--- INFORMATION ---
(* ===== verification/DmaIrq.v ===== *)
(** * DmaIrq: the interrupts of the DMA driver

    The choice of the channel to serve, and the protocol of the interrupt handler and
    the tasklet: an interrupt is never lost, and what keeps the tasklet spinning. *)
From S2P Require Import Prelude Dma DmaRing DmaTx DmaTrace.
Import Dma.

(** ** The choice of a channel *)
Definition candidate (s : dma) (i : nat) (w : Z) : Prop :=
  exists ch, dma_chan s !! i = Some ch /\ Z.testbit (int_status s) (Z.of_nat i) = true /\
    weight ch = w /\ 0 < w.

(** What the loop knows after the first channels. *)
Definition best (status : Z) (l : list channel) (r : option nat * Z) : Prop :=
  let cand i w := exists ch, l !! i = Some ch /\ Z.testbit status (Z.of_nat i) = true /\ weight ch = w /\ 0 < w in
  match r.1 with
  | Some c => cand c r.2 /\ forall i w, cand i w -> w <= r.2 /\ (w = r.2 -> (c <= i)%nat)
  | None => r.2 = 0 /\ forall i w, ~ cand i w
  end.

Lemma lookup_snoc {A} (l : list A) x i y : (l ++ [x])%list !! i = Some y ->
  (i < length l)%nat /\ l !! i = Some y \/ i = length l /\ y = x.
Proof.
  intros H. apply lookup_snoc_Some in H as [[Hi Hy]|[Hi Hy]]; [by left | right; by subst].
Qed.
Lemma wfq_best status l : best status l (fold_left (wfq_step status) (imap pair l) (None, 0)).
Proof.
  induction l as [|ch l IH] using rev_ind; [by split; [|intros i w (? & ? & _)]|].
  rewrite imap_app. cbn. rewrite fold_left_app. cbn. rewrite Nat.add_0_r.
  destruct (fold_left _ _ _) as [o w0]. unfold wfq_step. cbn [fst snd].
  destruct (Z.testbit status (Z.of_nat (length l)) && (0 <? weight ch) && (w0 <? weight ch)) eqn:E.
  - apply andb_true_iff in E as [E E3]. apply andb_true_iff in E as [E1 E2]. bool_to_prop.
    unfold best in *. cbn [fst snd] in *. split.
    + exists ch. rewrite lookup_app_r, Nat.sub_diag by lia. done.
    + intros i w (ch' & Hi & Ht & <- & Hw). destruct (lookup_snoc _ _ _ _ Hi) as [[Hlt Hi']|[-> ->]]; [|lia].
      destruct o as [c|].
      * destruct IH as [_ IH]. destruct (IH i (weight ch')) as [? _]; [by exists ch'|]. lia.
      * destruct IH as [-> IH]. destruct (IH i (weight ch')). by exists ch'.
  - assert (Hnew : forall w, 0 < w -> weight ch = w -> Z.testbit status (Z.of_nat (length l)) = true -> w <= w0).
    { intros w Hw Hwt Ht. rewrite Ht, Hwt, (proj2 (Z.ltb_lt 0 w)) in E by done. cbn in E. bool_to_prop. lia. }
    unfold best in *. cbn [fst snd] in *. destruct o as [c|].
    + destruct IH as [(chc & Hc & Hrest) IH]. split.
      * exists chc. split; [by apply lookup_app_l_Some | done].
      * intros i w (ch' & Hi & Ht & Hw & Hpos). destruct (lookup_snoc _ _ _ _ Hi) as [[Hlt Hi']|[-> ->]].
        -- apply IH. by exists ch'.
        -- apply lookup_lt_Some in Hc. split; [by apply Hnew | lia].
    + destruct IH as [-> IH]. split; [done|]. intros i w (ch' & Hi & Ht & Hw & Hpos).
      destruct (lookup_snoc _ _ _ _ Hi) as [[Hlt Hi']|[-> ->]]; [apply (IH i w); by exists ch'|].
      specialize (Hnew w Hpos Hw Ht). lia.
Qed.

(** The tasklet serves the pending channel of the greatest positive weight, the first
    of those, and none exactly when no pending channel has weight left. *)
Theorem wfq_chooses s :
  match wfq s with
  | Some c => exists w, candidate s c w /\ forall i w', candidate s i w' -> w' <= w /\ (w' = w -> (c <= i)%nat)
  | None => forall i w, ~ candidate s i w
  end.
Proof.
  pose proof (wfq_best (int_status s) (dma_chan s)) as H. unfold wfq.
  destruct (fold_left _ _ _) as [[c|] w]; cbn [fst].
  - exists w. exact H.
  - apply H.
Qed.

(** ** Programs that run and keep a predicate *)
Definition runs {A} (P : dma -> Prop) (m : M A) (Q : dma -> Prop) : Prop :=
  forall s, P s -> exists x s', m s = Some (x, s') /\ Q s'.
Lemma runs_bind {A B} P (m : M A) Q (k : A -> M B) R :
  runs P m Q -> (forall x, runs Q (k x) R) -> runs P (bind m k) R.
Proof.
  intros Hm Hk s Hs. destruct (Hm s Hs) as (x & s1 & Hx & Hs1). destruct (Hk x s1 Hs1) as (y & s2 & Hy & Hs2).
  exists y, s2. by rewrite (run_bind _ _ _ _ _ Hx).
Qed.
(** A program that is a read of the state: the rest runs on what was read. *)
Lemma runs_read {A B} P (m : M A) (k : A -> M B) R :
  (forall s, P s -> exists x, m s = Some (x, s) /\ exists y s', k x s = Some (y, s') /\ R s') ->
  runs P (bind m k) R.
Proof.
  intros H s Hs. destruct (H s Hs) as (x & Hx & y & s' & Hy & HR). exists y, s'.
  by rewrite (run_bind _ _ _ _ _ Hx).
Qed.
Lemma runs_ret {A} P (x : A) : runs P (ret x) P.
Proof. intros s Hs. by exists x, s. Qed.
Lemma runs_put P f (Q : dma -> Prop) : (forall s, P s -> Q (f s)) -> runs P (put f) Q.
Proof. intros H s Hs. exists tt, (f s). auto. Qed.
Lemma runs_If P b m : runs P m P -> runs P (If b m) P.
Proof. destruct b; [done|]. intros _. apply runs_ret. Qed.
---
--- INFORMATION ---
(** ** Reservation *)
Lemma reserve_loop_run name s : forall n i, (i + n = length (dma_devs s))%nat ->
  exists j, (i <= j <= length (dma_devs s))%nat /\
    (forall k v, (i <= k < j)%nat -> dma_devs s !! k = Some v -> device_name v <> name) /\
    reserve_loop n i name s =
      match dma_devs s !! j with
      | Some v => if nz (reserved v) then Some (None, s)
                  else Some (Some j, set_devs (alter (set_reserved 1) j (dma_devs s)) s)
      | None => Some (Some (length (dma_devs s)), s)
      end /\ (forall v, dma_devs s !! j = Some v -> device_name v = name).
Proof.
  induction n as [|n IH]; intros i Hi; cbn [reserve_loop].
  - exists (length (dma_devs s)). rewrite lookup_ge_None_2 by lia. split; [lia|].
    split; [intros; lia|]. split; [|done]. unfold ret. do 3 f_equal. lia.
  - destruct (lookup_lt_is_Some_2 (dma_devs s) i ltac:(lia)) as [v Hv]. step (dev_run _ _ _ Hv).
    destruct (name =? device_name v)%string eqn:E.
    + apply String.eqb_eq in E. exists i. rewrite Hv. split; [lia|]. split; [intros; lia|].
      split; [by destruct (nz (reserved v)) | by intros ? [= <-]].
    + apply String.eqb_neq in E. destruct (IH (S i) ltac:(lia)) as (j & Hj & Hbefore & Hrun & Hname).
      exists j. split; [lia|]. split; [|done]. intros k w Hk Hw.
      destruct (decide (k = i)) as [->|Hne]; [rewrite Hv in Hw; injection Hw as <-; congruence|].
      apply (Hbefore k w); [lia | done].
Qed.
---
Once you reach the line with "Lemma runs_If P" in the data above, copy it and every line after it exactly, up to and including the line with "Proof. destruct b;".

Lemma runs_If P b m : runs P m P -> runs P (If b m) P.
Proof. destruct b; [done|]. intros _. apply runs_ret. Qed.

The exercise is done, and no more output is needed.